Non è solo un record di raccolta. Quando un fondo specializzato in software enterprise in Europa chiude 5,25 miliardi di euro di impegni – più del doppio dei veicoli precedenti – le coordinate del mercato cambiano. Main Capital, con quartier generale all’Aia, ha annunciato il closing di Main Capital IX (4 miliardi) e Main Foundation III (1,25 miliardi), portando il totale delle masse gestite oltre i 12 miliardi. Gli LP storici hanno confermato la fiducia con un tasso di ri-sottoscrizione superiore al 120 per cento, mentre nuovi investitori istituzionali da Stati Uniti, Asia e Medio Oriente – tra cui fondi sovrani, casse previdenziali e assicurazioni – hanno allargato la base. Un segnale netto: il software enterprise, specie quello di fascia medio-bassa, è considerato un asset strategico in una fase di profonda trasformazione.

Il dna del fondo e la rotta dell’AI

Main non è un generalista. Da oltre vent’anni compra e costruisce aziende software profittevoli e resilienti, con ticket azionari tra 5 e 150 milioni di euro, per farle crescere organicamente e via M&A trasformandole in gruppi transfrontalieri. I settori coperti vanno dall’healthtech al govtech, dall’infrastruttura al proptech. Ora, il fondo punta a cogliere l’onda dell’intelligenza artificiale. L’idea, per usare le parole del fondatore e CIO Charly Zwemstra, è che l’AI stia “sbloccando una nuova ondata di crescita e creazione di valore”. La tesi non è astratta: l’AI sta cambiando il modo in cui il software viene sviluppato, venduto e scalato, e per le aziende europee del lower mid-market questo può tradursi in un vantaggio competitivo immediato, a patto di saper integrare modelli e dati in ambienti spesso regolamentati.

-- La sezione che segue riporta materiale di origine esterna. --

Lemma uart_remove_ok live (m : mem) d ops :
  uart_ok live m -> uart_allowed live m (URemove d) ops ->
  (forall f, uart_ops_remove (driver ops) = Some f ->
     exists r h' w', f (Some d) (devs m, dev_world m) = Done (r, (h', w')) /\
     keeps_devs (gset_to_gmap false (live ∖ {[ d ]})) (devs m) h') ->
  exists r m', no_os_uart_remove (Some d) m = Done (r, m') /\
    uart_ok (uart_live (driver ops) live (URemove d) (r, None)) m' /\
    match uart_ops_remove (driver ops) with
    | None => r = - ENOSYS
    | Some f => exists h', f (Some d) (devs m, dev_world m) = Done (r, (h', dev_world m'))
    end.
Proof using ML.
  intros Hm (Hd & D0 & HD & Ho) Hf. unfold no_os_uart_remove.
  rewrite (slot_dispatch_run driver _ m d D0) by done. unfold dispatch_result. cbn [desc_ops uart_slot_desc].
  rewrite Ho. cbn [uart_live].
  destruct (uart_ops_remove (driver ops)) as [f |]; [| by exists (- ENOSYS), m].
  destruct (Hf f eq_refl) as (r & h' & w' & Hrun & Hk).
  destruct (slot_remove_ok 11 _ m d false Hm (live_lookup live d Hd)) as (m1 & Hrem & Hm1 & Hd1 & Hw1).
  rewrite <- gset_to_gmap_difference_singleton in Hm1.
  rewrite (bind_done _ _ _ _ _ Hrem). rewrite <- Hd1 in Hk. assert (Hrun1 := Hrun).
  rewrite <- Hd1, <- Hw1 in Hrun1. eexists r, _.
  splits; [by apply on_dev_run | by apply slots_platform | by exists h'].
Qed.

(** With at most one descriptor in use per device, every request does
    exactly what the platform's function does (or fails with -EINVAL for a null
    buffer or a device past the table, with -ENOSYS for a missing function),
    and keeps the table: each descriptor in use has the free mutex of its
    device, and no other entry is taken. *)
Theorem uart_request_correct live (m : mem) req ops :
  uart_ok live m -> uart_allowed live m req ops ->
  (forall c, uart_fun (driver ops) req = (Some c, true) -> exists r h' w',
     c (devs m, dev_world m) = Done (r, (h', w')) /\ uart_promise live req (devs m) h' r) ->
  exists r m', uart_run req m = Done (r, m') /\
    uart_ok (uart_live (driver ops) live req r) m' /\
    match uart_fun (driver ops) req with
    | (_, false) => r = (- EINVAL, None)
    | (None, true) => r = (- ENOSYS, None)
    | (Some c, true) => exists h', c (devs m, dev_world m) = Done (r, (h', dev_world m'))
    end.
Proof using ML.
  assert (forall d data n (sel : no_os_uart_platform_ops W -> option transfer_fun),
    uart_ok live m -> d ∈ live /\ (exists D0, cells (devs m) !! d = Some D0 /\ ud_platform_ops D0 = Some ops) ->
    (forall c, ((fun f => no_ptr (f (Some d) data n)) <$> sel (driver ops), present data) = (Some c, true) ->
       exists r h' w', c (devs m, dev_world m) = Done (r, (h', w')) /\
       keeps_devs (gset_to_gmap false live) (devs m) h') ->
    exists r m', no_ptr (uart_transfer sel (Some d) data n) m = Done (r, m') /\ uart_ok live m' /\
      match ((fun f => no_ptr (f (Some d) data n)) <$> sel (driver ops), present data) with
      | (_, false) => r = (- EINVAL, None)
      | (None, true) => r = (- ENOSYS, None)
      | (Some c, true) => exists h', c (devs m, dev_world m) = Done (r, (h', dev_world m'))
      end) as Htransfer.
  { intros d data n sel Hm (Hd & D0 & HD & Ho) Hc.
    destruct (uart_transfer_ok live m d D0 ops sel data n Hm Hd HD Ho) as (r & m' & Hr & Hm' & Hres).
    - intros f Hf Hp. rewrite Hf, Hp in Hc.
      destruct (Hc _ eq_refl) as (r & h' & w' & (r0 & Hr0 & ->)%no_ptr_inv & Hk). by exists r0, h', w'.
    - exists (r, None), m'. splits; [by apply no_ptr_run | done |].
      destruct (sel (driver ops)) as [f |], (present data); cbn;
        [eexists; by apply no_ptr_run | destruct Hres; by subst..]. }
  intros Hm Ha Hc.
  destruct req as [param | d data n | d data n | d data n | d data n | d]; [| by apply Htransfer.. |];
    cbn [uart_run uart_fun] in *.
  - destruct (uart_init_ok live m param ops Hm Ha) as (r & m' & Hr & Hm' & Hres).
    + intros f Hf Hid. apply Hc. rewrite Hf. apply Z.leb_le in Hid. by rewrite Hid.
    + exists r, m'. splits; try done. destruct (uart_ops_init (driver ops)), (_ <=? _); done.
  - destruct (uart_remove_ok live m d ops Hm Ha) as (r & m' & Hr & Hm' & Hres).
    + intros f Hf. rewrite Hf in Hc.
      destruct (Hc _ eq_refl) as (r & h' & w' & (r0 & Hr0 & ->)%no_ptr_inv & Hk). by exists r0, h', w'.
    + exists (r, None), m'. splits; [by apply no_ptr_run | done |].
      destruct (uart_ops_remove (driver ops)); cbn; [| by subst].
      destruct Hres as (h' & ?). eexists. by apply no_ptr_run.
Qed.
End uart.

Il deployment che non puoi delegare

Proprio qui si annida il nodo che interessa chi segue l’evoluzione on-premise degli Large Language Models. Buona parte del software enterprise europeo serve settori – sanità, pubblica amministrazione, infrastrutture critiche – dove la sovranità del dato e la conformità normativa (GDPR e normative settoriali) rendono impraticabile o rischioso affidarsi esclusivamente a servizi cloud di terze parti. La capacità di eseguire inference in locale, su hardware self-hosted, senza spostare i dati, diventa un prerequisito. L’afflusso di capitali verso aziende che operano in questi ambiti potrebbe accelerare lo sviluppo di soluzioni verticali che includono modelli ottimizzati per l’on-premise, quantization spinta per ridurre il consumo di VRAM, e pipeline che girano interamente dietro il firewall aziendale.

I numeri dietro la strategia

Main Capital vanta un track record di 38 exit con un ritorno lordo medio ponderato di 4,7x e un tasso di perdita ben inferiore allo 0,5 per cento. Con circa 100 dipendenti distribuiti tra L’Aia, Düsseldorf, Stoccolma, Anversa, Parigi e un ufficio affiliato a Boston, il fondo ha annunciato l’ingresso attivo nel Regno Unito con i nuovi veicoli. L’espansione geografica, insieme alla focalizzazione sull’AI, disegna un futuro in cui le aziende software finanziate potranno integrare modelli linguistici sempre più potenti, ma dovranno farlo dentro architetture che bilanciano performance, costi e controllo. Per chi valuta deployment on-premise, esistono trade-off ben noti: CapEx iniziale più alto contro OpEx contenuto nel tempo, necessità di competenze interne per la gestione dell’hardware, ma piena sovranità sui dati e latenza ridotta. L’accelerazione degli investimenti potrebbe rendere più accessibili soluzioni pre-integrate, abbassando le barriere per le medie imprese.

Un ecosistema che si riscalda

La chiusura di un fondo di queste dimensioni non è solo una notizia finanziaria. È un indicatore di dove stanno andando le risorse e, di riflesso, l’innovazione. Se il capitale affluisce verso software enterprise che deve funzionare anche in ambienti isolati o ibridi, la domanda di framework per il serving di LLM on-premise, di hardware ottimizzato per l’inference e di tool per il fine-tuning in contesti vincolati è destinata a crescere. Non è un caso che molti nuovi investitori provengano da aree geografiche dove la combinazione tra regolamentazione severa e ambizione tecnicica spinge verso architetture local-first. Per i decisori IT, il messaggio è chiaro: l’AI nei processi core non sarà solo una questione di modelli, ma di infrastruttura posseduta e governata. E il mercato del software enterprise, con questa iniezione di capitali, si prepara a fornire pezzi sempre più numerosi di quel puzzle.